Rain, masks and reality



Sept 15, 1980

The radio weatherman reported rain today, static rising over his glum voice and news station jingle as if to confirm the arrival of some late season thunder storm. Outside, along the river, the clouds hang heavy and sad over the chunks of broken concrete that line either bank. White-bellied gulls overhead, flitting from tree top to tree top with the same hungry complaint, eyeing me and my thin jogging wear as if I'm crazy.
Don't you know it's going to rain, boy?
They ask with their hard round eyes, turning their heads to see me better among the tumble of weeds and reeds and fast food wrappers.

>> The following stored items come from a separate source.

(* ===== verification/Nvidia.v ===== *)
(** * The NVIDIA verifier ([deps/verifier/src/nvidia/])

    Certificate chains, attestation reports, the responses of the remote
    attestation service and the verifier itself.  X.509, P-384, JWT, HTTP, hex
    and base64 are parameters. *)
From S2P Require Import Prelude Types Text Fs Json Verifier Spdm.

Definition HOPPER_SIGNATURE_LENGTH : Z := 96.
Definition NRAS_URL : string := "https://nras.attestation.nvidia.com/v4/attest".
Definition NRAS_JWKS_URL : string := "https://nras.attestation.nvidia.com/.well-known/jwks.json".

(** [DeviceArchitecture] of [nvml_wrapper]: one of its values is [Hopper]. *)
Class DeviceArchitectures := {
  DeviceArchitecture : Type;
  DeviceArchitecture_eq_dec :: EqDecision DeviceArchitecture;
  Hopper : DeviceArchitecture;
  arch_to_string : DeviceArchitecture -> string;
}.

(** An HTTP reply: whether the status is a success, and its text. *)
Record HttpReply := {
  reply_success : bool;
  reply_text : outcome anyhow string;
}.

Section Evidence.
Context `{DA : DeviceArchitectures}.

Record NvDeviceReportAndCert := {
  nv_arch : DeviceArchitecture;
  uuid : string;
  nv_evidence : string;
  certificate : string;
}.

Record NvDeviceEvidence := { device_evidence_list : list NvDeviceReportAndCert }.
End Evidence.

Record NvidiaRemoteVerifierConfig := { verifier_url : option string }.

Inductive NvidiaVerifierType :=
| Local
| Remote (config : NvidiaRemoteVerifierConfig).

Record NvidiaVerifierConfig := { nv_verifier : NvidiaVerifierType }.

Record NrasResponse := { nr_jwt : string; nr_eat : string }.

Record NrasResponseInternal := { ni_jwt : list string; ni_eat : gmap string string }.

Class NvidiaCrates `{VC : VerifierCrates} `{DA : DeviceArchitectures} := {
  (** [openssl::x509] *)
  X509 : Type;
  stack_from_pem : bytes -> option (list X509);
  cert_digest_sha1 : X509 -> option bytes;
  public_key_der : X509 -> option bytes;
  (** [X509StoreContext::init] with [verify_cert]: trusted certificates, leaf,
      untrusted chain; [None] when OpenSSL fails *)
  store_context_verify : list X509 -> X509 -> list X509 -> option bool;
  (** the certificate in [nvidia_device_root.pem] *)
  nvidia_device_root : X509;
  (** [x509_parser]: the value of an extension, by its object identifier *)
  get_extension_unique : X509 -> string -> outcome anyhow (option bytes);
  (** [p384::ecdsa] *)
  P384Signature : Type;
  VerifyingKey : Type;
  signature_from_slice : bytes -> option P384Signature;
  verifying_key_from_der : bytes -> option VerifyingKey;
  p384_verify : VerifyingKey -> bytes -> P384Signature -> bool;
  (** [hex], [base64] *)
  hex_decode : string -> option bytes;
  base64_standard_no_pad_decode : string -> option bytes;
  (** [reqwest] *)
  http_post_json : string -> Value -> outcome anyhow HttpReply;
  http_get : string -> outcome anyhow HttpReply;
  (** [serde_json] *)
  json_from_str : string -> option Value;
  json_to_string : Value -> string;
  nv_evidence_from_value : Value -> option NvDeviceEvidence;
  nras_internal_from_str : string -> option NrasResponseInternal;
  (** [jsonwebtoken] *)
  Jwk : Type;
  DecodingKey : Type;
  jwt_header_kid : string -> option (option string);
  jwk_from_str : string -> option Jwk;
  decoding_key_from_jwk : Jwk -> option DecodingKey;
  jwt_decode_es384 : string -> DecodingKey -> bool;
}.

Section NvidiaVerifier.
Context {P : Profile} `{NC : NvidiaCrates}.

(** ** Certificate chains ([cert_chain.rs]) *)
Record NvidiaCertificateChain := { certs : list X509 }.

Definition certificate_fingerprint (cert : X509) : outcome anyhow string :=
  d ← ok_or "digest" (cert_digest_sha1 cert); Ok (hex_encode d).

(** [NVIDIA_ROOT_CA.digest]; the lazy static unwraps it. *)
Definition nvidia_root_ca_digest : outcome anyhow string :=
  match certificate_fingerprint nvidia_device_root with
  | Ok d => Ok d
  | _ => Panic
  end.

Definition chain_decode (bytes : bytes) : outcome anyhow NvidiaCertificateChain :=
  cs ← ok_or "stack_from_pem" (stack_from_pem bytes); Ok {| certs := cs |}.

Definition get_root_certificate (c : NvidiaCertificateChain) : outcome anyhow X509 :=
  ok_or "Root CA certificate not found in the NVIDIA certificate chain" (list.last (certs c)).

Definition get_leaf_certificate (c : NvidiaCertificateChain) : outcome anyhow X509 :=
  ok_or "Leaf certificate not found in the NVIDIA certificate chain" (head (certs c)).

Definition check_root_ca_is_trusted (c : NvidiaCertificateChain) : outcome anyhow unit :=
  root_ca ← get_root_certificate c;
  digest ← certificate_fingerprint root_ca;
  trusted ← nvidia_root_ca_digest;
  if negb (String.eqb digest trusted) then Err "Root CA in the certificate chain is not trusted" else Ok tt.

Definition FWID_OID : string := "2.23.133.5.4.1".

(** [get_fwid_from_cert]: the last 48 bytes of the extension. *)
Definition get_fwid_from_cert (cert : X509) : outcome anyhow string :=
  ext ← get_extension_unique cert FWID_OID;
  value ← ok_or "FwId oid not found in the NVIDIA signing certificate" ext;
  start ← usize_sub (len value) 48;
  fwid ← ok_or "Unexpected fwid oid size" (get_range value start (len value));
  Ok (hex_encode fwid).

Definition chain_verify (c : NvidiaCertificateChain) (expected_fwid : string) : outcome anyhow unit :=
  if len (certs c) <? 2 then
    Err "Certificate chain must have at least the root CA and signing certificates"
  else
    check_root_ca_is_trusted c;;
    leaf_cert ← get_leaf_certificate c;
    cert_fwid ← get_fwid_from_cert leaf_cert;
    if negb (String.eqb cert_fwid expected_fwid) then Err "Fwid mismatch"
    else
      let certs_without_root := removelast (certs c) in
      verified ← ok_or "openssl" (store_context_verify [nvidia_device_root] leaf_cert certs_without_root);
      if negb verified then Err "Report certificate chain failed to verify" else Ok tt.

(** ** Reports ([report.rs]) *)
Record NvidiaAttestationReport := {
  request : SpdmGetMeasurementRequest;
  response : SpdmGetMeasurementsResponse;
}.

Definition report_decode (report_bytes : bytes) (signature_length : Z) :
    outcome anyhow (NvidiaAttestationReport * Z) :=
  if len report_bytes <? SPDM_GET_MEASUREMENT_REQUEST_SIZE then Err "Attestation report data is too small"
  else
    let request_bytes := take (Z.to_nat SPDM_GET_MEASUREMENT_REQUEST_SIZE) report_bytes in
    let response_bytes := drop (Z.to_nat SPDM_GET_MEASUREMENT_REQUEST_SIZE) report_bytes in
    '(rq, request_size) ← request_decode request_bytes;
    '(rs, response_size) ← response_decode response_bytes signature_length;
    report_size ← usize_add request_size response_size;
    Ok ({| request := rq; response := rs |}, report_size).

Definition get_fwid (r : NvidiaAttestationReport) : outcome anyhow string :=
  fwid_value ← ok_or "Nvidia report fwid not found" (opaque_data (response r) !! opaque_to_string Fwid);
  match fwid_value with
  | VString fwid => Ok fwid
  | _ => Err "Nvidia report fwid value mismatch"
  end.

Definition verify_signature (signed_bytes signature_bytes : bytes) (signing_cert : X509) : outcome anyhow unit :=
  sig ← ok_or "signature" (signature_from_slice signature_bytes);
  public_key ← ok_or "public key" (public_key_der signing_cert);
  verifying_key ← ok_or "verifying key" (verifying_key_from_der public_key);
  if p384_verify verifying_key signed_bytes sig then Ok tt else Err "NVIDIA report signature failed".

Definition validate_nonce (r : NvidiaAttestationReport) (expected_nonce : bytes) : outcome anyhow unit :=
  if negb (bool_decide (expected_nonce = rq_nonce (request r))) then Err "Nvidia report nonce mismatch" else Ok tt.

Definition report_try_new (report_bytes : bytes) (report_signature_length : Z) (cert_chain_bytes : bytes)
    (expected_nonce : bytes) : outcome anyhow NvidiaAttestationReport :=
  '(report, report_size) ← report_decode report_bytes report_signature_length;
  cert_chain ← chain_decode cert_chain_bytes;
  leaf_cert ← get_leaf_certificate cert_chain;
  (if report_size <? report_signature_length then Err "Nvidia report size too small" else Ok tt);;
  let signed_data_size := report_size - report_signature_length in
  signed_data ← ok_or "Nvidia report signed data overflow" (get_range report_bytes 0 signed_data_size);
  verify_signature signed_data (signature (response report)) leaf_cert;;
  fwid ← get_fwid report;
  chain_verify cert_chain fwid;;
  validate_nonce report expected_nonce;;
  Ok report.

(** ** The remote attestation service ([nras_jwks.rs], [nras_response.rs]) *)
Definition as_bool (v : Value) : option bool :=
  match v with
  | VBool b => Some b
  | _ => None
  end.

Definition jwks_step (keys : gmap string string) (loaded_key : Value) : outcome anyhow (gmap string string) :=
  kid ← ok_or "Could not find KID" (pointer "/kid" loaded_key);
  kid ← ok_or "Malformed KID" (as_str kid);
  Ok (<[kid := json_to_string loaded_key]> keys).

(** [NrasJwks::new]. *)
Definition nras_jwks_new : outcome anyhow (gmap string string) :=
  res ← http_get NRAS_JWKS_URL;
  text ← reply_text res;
  if negb (reply_success res) then Err "JWKS Request Failed"
  else
    loaded_keys ← ok_or "json" (json_from_str text);
    loaded_keys ← ok_or "Could not find JWKs" (pointer "/keys" loaded_keys);
    loaded_keys ← ok_or "Could not find JWKs array" (as_array loaded_keys);
    mfold jwks_step ∅ loaded_keys.

(** [NrasResponse::from_str]. *)
Definition nras_response_from_str (s : string) : outcome anyhow NrasResponse :=
  response ← ok_or "json" (nras_internal_from_str s);
  if negb (len (ni_jwt response) =? 2) then Err "Unexpected Payload Format"
  else
    jwt ← index (ni_jwt response) 1;
    if negb (size (ni_eat response) =? 1)%nat then Err "Unexpected submod count."
    else
      eat ← ok_or "Could not find EAT" (head (map snd (map_to_list (ni_eat response))));
      Ok {| nr_jwt := jwt; nr_eat := eat |}.

Definition get_jwt_payload (jwt : string) : outcome anyhow Value :=
  let parts := split_on "." jwt in
  if negb (len parts =? 3) then Err "Malformed JWT"
  else
    part ← index parts 1;
    payload_bytes ← ok_or "base64" (base64_standard_no_pad_decode part);
    let payload_str := string_of_chars (utf8_lossy payload_bytes) in
    ok_or "json" (json_from_str payload_str).

Definition get_jwt_kid (jwt : string) : outcome anyhow string :=
  kid ← ok_or "header" (jwt_header_kid jwt); ok_or "Could not find KID" kid.

Definition validate_jwt (jwt : string) (jwks : gmap string string) : outcome anyhow unit :=
  kid ← get_jwt_kid jwt;
  jwk ← ok_or "Could not find KID in JWKs" (jwks !! kid);
  jwk ← ok_or "json" (jwk_from_str jwk);
  decoding_key ← ok_or "jwk" (decoding_key_from_jwk jwk);
  if jwt_decode_es384 jwt decoding_key then Ok tt else Err "jwt".

Definition nras_validate (r : NrasResponse) (jwks : gmap string string) : outcome anyhow unit :=
  validate_jwt (nr_jwt r) jwks;;
  validate_jwt (nr_eat r) jwks;;
  Ok tt.

Definition nras_claims (r : NrasResponse) : outcome anyhow Value :=
  claims ← get_jwt_payload (nr_eat r);
  jwt_claims ← get_jwt_payload (nr_jwt r);
  match pointer "/x-nvidia-overall-att-result" jwt_claims with
  | Some overall_result =>
      claims_dict ← ok_or "Unexpected claims format." (as_object claims);
      Ok (VObject (obj_insert "x-nvidia-overall-att-result" overall_result claims_dict))
  | None => Ok claims
  end.

(** ** The verifier ([mod.rs]) *)

(** [NvDeviceReportAndCertClaim::new]: of two blocks with one index the later
    one is kept.  The order of a hash map's entries is some order. *)
Definition device_measurements (r : NvidiaAttestationReport) : gmap Z string :=
  foldl (fun m b => <[u8 (mb_index b) := hex_encode (dm_value (measurement b))]> m) ∅
    (measurement_record (response r)).

Definition device_claims (arch : DeviceArchitecture) (device_uuid : string) (r : NvidiaAttestationReport) : Value :=
  VObject [("arch", VString (arch_to_string arch)); ("uuid", VString device_uuid);
           ("measurements", VObject (map (fun kv => (fmt_dec kv.1, VString kv.2))
                                       (map_to_list (device_measurements r))));
           ("config", VObject (map_to_list (opaque_data (response r))))].

(** [Nvidia::new]. *)
Definition nvidia_new (config : option NvidiaVerifierConfig) : NvidiaVerifierType :=
  match config with
  | Some cfg => nv_verifier cfg
  | None => Local
  end.

Definition evaluate_device_locally (device : NvDeviceReportAndCert) (expected_nonce_vec : bytes) :
    outcome anyhow (Value * string) :=
  if negb (bool_decide (nv_arch device = Hopper)) then Err "Device architecture not supported"
  else
    cert_chain_vec ← ok_or "base64" (base64_standard_decode (certificate device));
    report_vec ← ok_or "hex" (hex_decode (nv_evidence device));
    report ← report_try_new report_vec HOPPER_SIGNATURE_LENGTH cert_chain_vec expected_nonce_vec;
    Ok (device_claims (nv_arch device) (uuid device) report, "gpu").

Definition evaluate_device_remotely (device : NvDeviceReportAndCert) (expected_nonce_vec : bytes)
    (config : NvidiaRemoteVerifierConfig) : outcome anyhow (Value * string) :=
  if bool_decide (nv_arch device = Hopper) then
    evidence ← ok_or "hex" (hex_decode (nv_evidence device));
    let evidence_b64 := base64_standard_encode evidence in
    let request_url := default NRAS_URL (verifier_url config) +:+ "/" +:+ "gpu" in
    let request_json := VObject
      [("nonce", VString (hex_encode expected_nonce_vec));
       ("arch", VString (to_uppercase (arch_to_string (nv_arch device))));
       ("evidence_list", VArray [VObject [("evidence", VString evidence_b64);
                                          ("certificate", VString (certificate device))]]);
       ("claims_version", VString "3.0")] in
    res ← http_post_json request_url request_json;
    if negb (reply_success res) then text ← reply_text res; Err "Request Failed"
    else
      jwks ← nras_jwks_new;
      text ← reply_text res;
      response ← nras_response_from_str text;
      nras_validate response jwks;;
      claims ← nras_claims response;
      nonce_ok ← ok_or "Couldn't find nonce status." (pointer "/x-nvidia-gpu-attestation-report-nonce-match" claims);
      nonce_ok ← ok_or "Nonce status malformed" (as_bool nonce_ok);
      if negb nonce_ok then Err "Report Data Mismatch" else Ok (claims, "gpu")
  else Panic.

Definition evaluate_device (vt : NvidiaVerifierType) (nonce : bytes) (device : NvDeviceReportAndCert) :
    outcome anyhow (Value * string) :=
  match vt with
  | Local => evaluate_device_locally device nonce
  | Remote config => evaluate_device_remotely device nonce config
  end.

Definition nvidia_evaluate (vt : NvidiaVerifierType) (evidence : Value) (expected_report_data : ReportData)
    (_expected_init_data_hash : InitDataHash) : outcome anyhow (list (Value * string)) :=
  devices ← ok_or "Failed to deserialize the NVIDIA device evidence" (nv_evidence_from_value evidence);
  match expected_report_data with
  | RD_NotProvided => Err "Nvidia report data not provided"
  | RD_Value expected_nonce =>
      let expected_nonce_vec := regularize_data expected_nonce (Z.to_nat SPDM_NONCE_SIZE) in
      mfold (fun all_devices_claims device =>
               claims ← evaluate_device vt expected_nonce_vec device;
               Ok (all_devices_claims ++ [claims])) [] (device_evidence_list devices)
  end.

Definition nvidia_verifier (vt : NvidiaVerifierType) : Verifier :=
  {| evaluate := nvidia_evaluate vt; generate_supplemental_challenge := default_supplemental_challenge |}.
End NvidiaVerifier.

The summer was so dry that I ache for rain, needing to see and hear it pound the earth the way it did when I was a kid, leaving flowing torrents down the gutters from the street. The worst rain came in July and it passed without fury, splattering the arid payment without wetting it, leaving that rusty metal scent behind. That smell is in the air now, hot earth and cool rain meeting in a clash of wills. A flash rips across the sky, blue or white among the gray body of clouds. The whole sky seems to shiver from it, ripped by the sound of distant thunder: a rolling kind of sound that has no beginning or end or direction. I cock my head and lean against the swaying trunk of a sumac, feeling the wind pressed against its other side, feeling and hearing the rustle of its dying, brown leaves. Only September and the leaves have turned straight from green to brown without haunting middle colors that had attracted me as a kid.
Rain comes in whisks of wind, striking the concrete face of the Outwater Lane bridge, ripping across its top like a thousand drumming fingers. They pass and another curtain of wet follows. Then another. Like an invasion from the Clifton side of the river where the red front of the old mill is already deep in mist, as if that side had made a deal to receive this wet gift first, yellowed reed heads pressed down to the earth, flattened by the attack-- that vanishes as quickly as it comes.

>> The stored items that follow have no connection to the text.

(* ===== verification/IntelDcap.v ===== *)
(** * DCAP quote verification ([deps/verifier/src/intel_dcap/])

    The use of Intel's quote verification library, the claims made of its
    supplemental data, and the extension of a claim with them.  The library, the
    formatting of time and the clock are parameters. *)
From S2P Require Import Prelude Types Text Fs Json.

(** [sgx_ql_qv_result_t]: the results the source names, and all others. *)
Inductive QvResult :=
| SGX_QL_QV_RESULT_OK
| SGX_QL_QV_RESULT_CONFIG_NEEDED
| SGX_QL_QV_RESULT_OUT_OF_DATE
| SGX_QL_QV_RESULT_OUT_OF_DATE_CONFIG_NEEDED
| SGX_QL_QV_RESULT_SW_HARDENING_NEEDED
| SGX_QL_QV_RESULT_CONFIG_AND_SW_HARDENING_NEEDED
| SGX_QL_QV_RESULT_TD_RELAUNCH_ADVISED
| SGX_QL_QV_RESULT_TD_RELAUNCH_ADVISED_CONFIG_NEEDED
| SGX_QL_QV_RESULT_other (code : Z).

(** [sgx_ql_qv_supplemental_t], the fields the source reads. *)
Record Supplemental := {
  earliest_issue_date : Z;
  latest_issue_date : Z;
  earliest_expiration_date : Z;
  tcb_level_date_tag : Z;
  pck_crl_num : Z;
  root_ca_crl_num : Z;
  pck_ppid : bytes;
  sgx_type : Z;
  dynamic_platform : Z;
  cached_keys : Z;
  smt_enabled : Z;
  root_key_id : bytes;
  sa_list : bytes;
}.

Class DcapCrates := {
  Collateral : Type;
  (** [tee_get_supplemental_data_version_and_size] *)
  tee_get_supplemental_data_version_and_size : bytes -> option (Z * Z);
  (** [tee_qv_get_collateral] *)
  tee_qv_get_collateral : bytes -> option Collateral;
  (** [tee_verify_quote] at a time; the flag says whether supplemental data is
      asked for, which the library then writes *)
  tee_verify_quote : bytes -> option Collateral -> Z -> bool -> option (Z * QvResult * Supplemental);
  (** [size_of::<sgx_ql_qv_supplemental_t>()] and its default *)
  supplemental_size : Z;
  supplemental_default : Supplemental;
  (** [OffsetDateTime::from_unix_timestamp] and [format(&Rfc3339)] *)
  rfc3339 : Z -> option string;
  (** [SystemTime::now] in seconds since the epoch, when the call is made *)
  unix_now : Z;
}.

Section Dcap.
Context `{DC : DcapCrates}.

(** [SgxQlQvResultWrapper::as_str]. *)
Definition qv_result_as_str (r : QvResult) : Value :=
  VString match r with
    | SGX_QL_QV_RESULT_OK => "UpToDate"
    | SGX_QL_QV_RESULT_CONFIG_NEEDED => "ConfigurationNeeded"
    | SGX_QL_QV_RESULT_OUT_OF_DATE => "OutOfDate"
    | SGX_QL_QV_RESULT_OUT_OF_DATE_CONFIG_NEEDED => "OutOfDateConfigurationNeeded"
    | SGX_QL_QV_RESULT_SW_HARDENING_NEEDED => "SWHardeningNeeded"
    | SGX_QL_QV_RESULT_CONFIG_AND_SW_HARDENING_NEEDED => "ConfigurationAndSWHardeningNeeded"
    | SGX_QL_QV_RESULT_TD_RELAUNCH_ADVISED => "TDRelaunchAdvised"
    | SGX_QL_QV_RESULT_TD_RELAUNCH_ADVISED_CONFIG_NEEDED => "TDRelaunchAdvisedConfigurationNeeded"
    | SGX_QL_QV_RESULT_other _ => "TerminalStatus"
    end.

(** [format_rfc3339], which expects the time to be representable. *)
Definition format_rfc3339 (timestamp : Z) : outcome anyhow string := unwrap (rfc3339 timestamp).

(** [get_sa_list]: the text up to the terminating zero, split at commas.  (An
    array without a zero would be read past its end; here it ends there.) *)
Definition get_sa_list (sa : bytes) : Value :=
  let c_str := match position Init.Byte.x00 sa with
               | Some n => take n sa
               | None => sa
               end in
  let advisory_ids := string_of_chars (utf8_lossy c_str) in
  if String.eqb advisory_ids "" then VArray []
  else VArray (map VString (split_on "," advisory_ids)).

Definition sgx_type_name (t : Z) : string :=
  match t with
  | 0 => "Standard"
  | 1 => "Scalable"
  | 2 => "Scalable with Integrity"
  | other => "Unknown (" +:+ fmt_dec other +:+ ")"
  end.

(** [prepare_custom_claims_map]. *)
Definition prepare_custom_claims_map (supp_data : Supplemental) (collateral_expiration_status : Z)
    (quote_verification_result : QvResult) : outcome anyhow (list (string * Value)) :=
  eid ← format_rfc3339 (earliest_issue_date supp_data);
  lid ← format_rfc3339 (latest_issue_date supp_data);
  eed ← format_rfc3339 (earliest_expiration_date supp_data);
  tcb ← format_rfc3339 (tcb_level_date_tag supp_data);
  Ok ([("earliest_issue_date", VString eid);
       ("latest_issue_date", VString lid);
       ("earliest_expiration_date", VString eed);
       ("tcb_date", VString tcb);
       ("pck_crl_num", VNumber (PosInt (pck_crl_num supp_data)));
       ("root_ca_crl_num", VNumber (PosInt (root_ca_crl_num supp_data)));
       ("tcb_eval_num", VNumber (PosInt (root_ca_crl_num supp_data)));
       ("platform_provider_id", VString (hex_encode (pck_ppid supp_data)));
       ("sgx_type", VString (sgx_type_name (sgx_type supp_data)))] ++
      (if 0 <? sgx_type supp_data then
         [("is_dynamic_platform", VBool (dynamic_platform supp_data =? 1));
          ("is_cached_keys", VBool (cached_keys supp_data =? 1));
          ("is_smt_enabled", VBool (smt_enabled supp_data =? 1))]
       else []) ++
      [("root_key_id", VString (hex_encode (root_key_id supp_data)));
       ("tcb_status", qv_result_as_str quote_verification_result);
       ("collateral_expiration_status", VString (fmt_dec collateral_expiration_status));
       ("advisory_ids", get_sa_list (sa_list supp_data))]).

(** [ecdsa_quote_verification].  The loading policy, set once, only produces a
    log message. *)
Definition ecdsa_quote_verification (quote : bytes) : outcome anyhow (list (string * Value)) :=
  '(_, supp_size) ← ok_or "tee_get_quote_supplemental_data_size failed"
                      (tee_get_supplemental_data_version_and_size quote);
  let data_size := if supp_size =? supplemental_size then supp_size else 0 in
  let collateral := tee_qv_get_collateral quote in
  let p_supplemental_data := negb (data_size =? 0) in
  '(collateral_expiration_status, quote_verification_result, written) ←
    ok_or "tee_verify_quote failed" (tee_verify_quote quote collateral unix_now p_supplemental_data);
  let supp_data := if p_supplemental_data then written else supplemental_default in
  match quote_verification_result with
  | SGX_QL_QV_RESULT_OK
  | SGX_QL_QV_RESULT_CONFIG_NEEDED
  | SGX_QL_QV_RESULT_OUT_OF_DATE
  | SGX_QL_QV_RESULT_OUT_OF_DATE_CONFIG_NEEDED
  | SGX_QL_QV_RESULT_SW_HARDENING_NEEDED
  | SGX_QL_QV_RESULT_CONFIG_AND_SW_HARDENING_NEEDED
  | SGX_QL_QV_RESULT_TD_RELAUNCH_ADVISED
  | SGX_QL_QV_RESULT_TD_RELAUNCH_ADVISED_CONFIG_NEEDED =>
      prepare_custom_claims_map supp_data collateral_expiration_status quote_verification_result
  | SGX_QL_QV_RESULT_other _ => Err "Verification completed with Terminal result"
  end.
End Dcap.

(** [extend_using_custom_claims]. *)
Definition extend_using_custom_claims (claim : Value) (custom : list (string * Value)) : outcome anyhow Value :=
  match claim with
  | VObject map => Ok (VObject (foldl (fun m kv => obj_insert kv.1 kv.2 m) map custom))
  | _ => Err "failed to extend the claim, not an object"
  end.

(** ** Lemmas *)

(** An accepted quote was accepted by the library, with one of the results that
    are not terminal. *)
Lemma ecdsa_quote_verification_Ok `{DC : DcapCrates} quote custom :
  ecdsa_quote_verification quote = Ok custom ->
  exists want status result supp,
    tee_verify_quote quote (tee_qv_get_collateral quote) unix_now want = Some (status, result, supp) /\
    (forall code, result <> SGX_QL_QV_RESULT_other code) /\
    obj_get "tcb_status" custom = Some (qv_result_as_str result).
Proof.
  unfold ecdsa_quote_verification. intros H.
  apply bind_Ok in H as ([ver size] & _ & H). apply bind_Ok in H as ([[status result] supp] & Hv%ok_or_Ok & H).
  exists (negb ((if size =? supplemental_size then size else 0) =? 0)), status, result, supp.
  split; [done|]. destruct result; try discriminate H; (split; [done|]);
    unfold prepare_custom_claims_map in H; repeat (apply bind_Ok in H as (? & _ & H)); injection H as <-;
    destruct (0 <? _); reflexivity.
Qed.

(** The evaluation number reported is the number of the root CA's revocation
    list. *)
Lemma tcb_eval_num_is_crl_num `{DC : DcapCrates} supp status result custom :
  prepare_custom_claims_map supp status result = Ok custom ->
  obj_get "tcb_eval_num" custom = Some (VNumber (PosInt (root_ca_crl_num supp))) /\
  obj_get "tcb_eval_num" custom = obj_get "root_ca_crl_num" custom.
Proof.
  unfold prepare_custom_claims_map. intros H. repeat (apply bind_Ok in H as (? & _ & H)). injection H as <-.
  split; reflexivity.
Qed.

Lemma foldl_obj_insert_get (k : string) (custom m : list (string * Value)) :
  k ∉ map fst custom -> obj_get k (foldl (fun m kv => obj_insert kv.1 kv.2 m) m custom) = obj_get k m.
Proof.
  revert m. induction custom as [|[k' v] custom IH]; intros m Hk; [done|]. cbn in Hk |- *.
  rewrite not_elem_of_cons in Hk. rewrite IH by tauto. apply obj_get_insert_ne. naive_solver.
Qed.

(** The names of the custom claims. *)
Definition custom_claim_names : list string :=
  ["earliest_issue_date"; "latest_issue_date"; "earliest_expiration_date"; "tcb_date"; "pck_crl_num";
   "root_ca_crl_num"; "tcb_eval_num"; "platform_provider_id"; "sgx_type"; "is_dynamic_platform";
   "is_cached_keys"; "is_smt_enabled"; "root_key_id"; "tcb_status"; "collateral_expiration_status";
   "advisory_ids"].

Lemma custom_claims_names `{DC : DcapCrates} quote custom k :
  ecdsa_quote_verification quote = Ok custom -> k ∈ map fst custom -> k ∈ custom_claim_names.
Proof.
  unfold ecdsa_quote_verification. intros H.
  apply bind_Ok in H as ([ver size] & _ & H). apply bind_Ok in H as ([[status result] supp] & _ & H).
  assert (exists s st r, prepare_custom_claims_map s st r = Ok custom) as (s & st & r & Hp)
    by (destruct result; try discriminate H; eauto). clear H.
  unfold prepare_custom_claims_map in Hp. repeat (apply bind_Ok in Hp as (? & _ & Hp)). injection Hp as <-.
  unfold custom_claim_names. destruct (0 <? _); cbn; set_solver.
Qed.

(** A claim that is not one of the library's is not changed by the extension. *)
Lemma extend_keeps `{DC : DcapCrates} quote custom m v :
  ecdsa_quote_verification quote = Ok custom -> extend_using_custom_claims (VObject m) custom = Ok v ->
  exists m', v = VObject m' /\ forall k, k ∉ custom_claim_names -> obj_get k m' = obj_get k m.
Proof.
  intros Hq [= <-]. eexists. split; [done|]. intros k Hk. apply foldl_obj_insert_get.
  intros Hin. apply Hk. eapply custom_claims_names; eassumption.
Qed.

Suddenly, the sky grows lighter, and the rain turns to a drizzle that moistens but does not cool my upturned face. In Europe, people complain of floods and news reports waver between the fate of their rising rivers and the American hostages in Iran.
A man yells down from the top of the bridge, his face blurred in the still-misty air. I cannot make out what he is saying or who he is talking to. Maybe he talks to himself the way Leo does at the library. The smell of the muddy river bottom is the same, stinking of sewers and chemicals dumped into the flow from upstream. The thin green central line suggests more pollutants than water, shimmering with the reflection of trucks that rumble across the bridge. Even the drivers seemed disgusted, rolling up their windows against the smell despite the heat, sad-faced men with wrinkled brows that look all the same, the way the business men on the New York City buses look the same, as if life has created singular molds for certain kinds of people: truck drivers, businessmen, store keepers and others.
I seem to be caught between molds, unable to make up my mind which face I should wear for the rest of my life, living with a student's face for the moment with other faces like layers of paint beneath this current mask, a hippie face, a factory worker face, a wandering deadbeat dad face and a child's face beneath them all. It makes me wonder just how many layers I must strip away before I find raw wood.
The gulls laugh at me as they circle in the air between me and the bridge, my small wooden dock rotting even as I sit, stained black and red from months of fermenting mulberries. They have long since given up their sweet stink to that of the river's. Gulls, mulberries and a river stripped down to its muddy roots. All those things utterly real with me, a cartoon figure among them.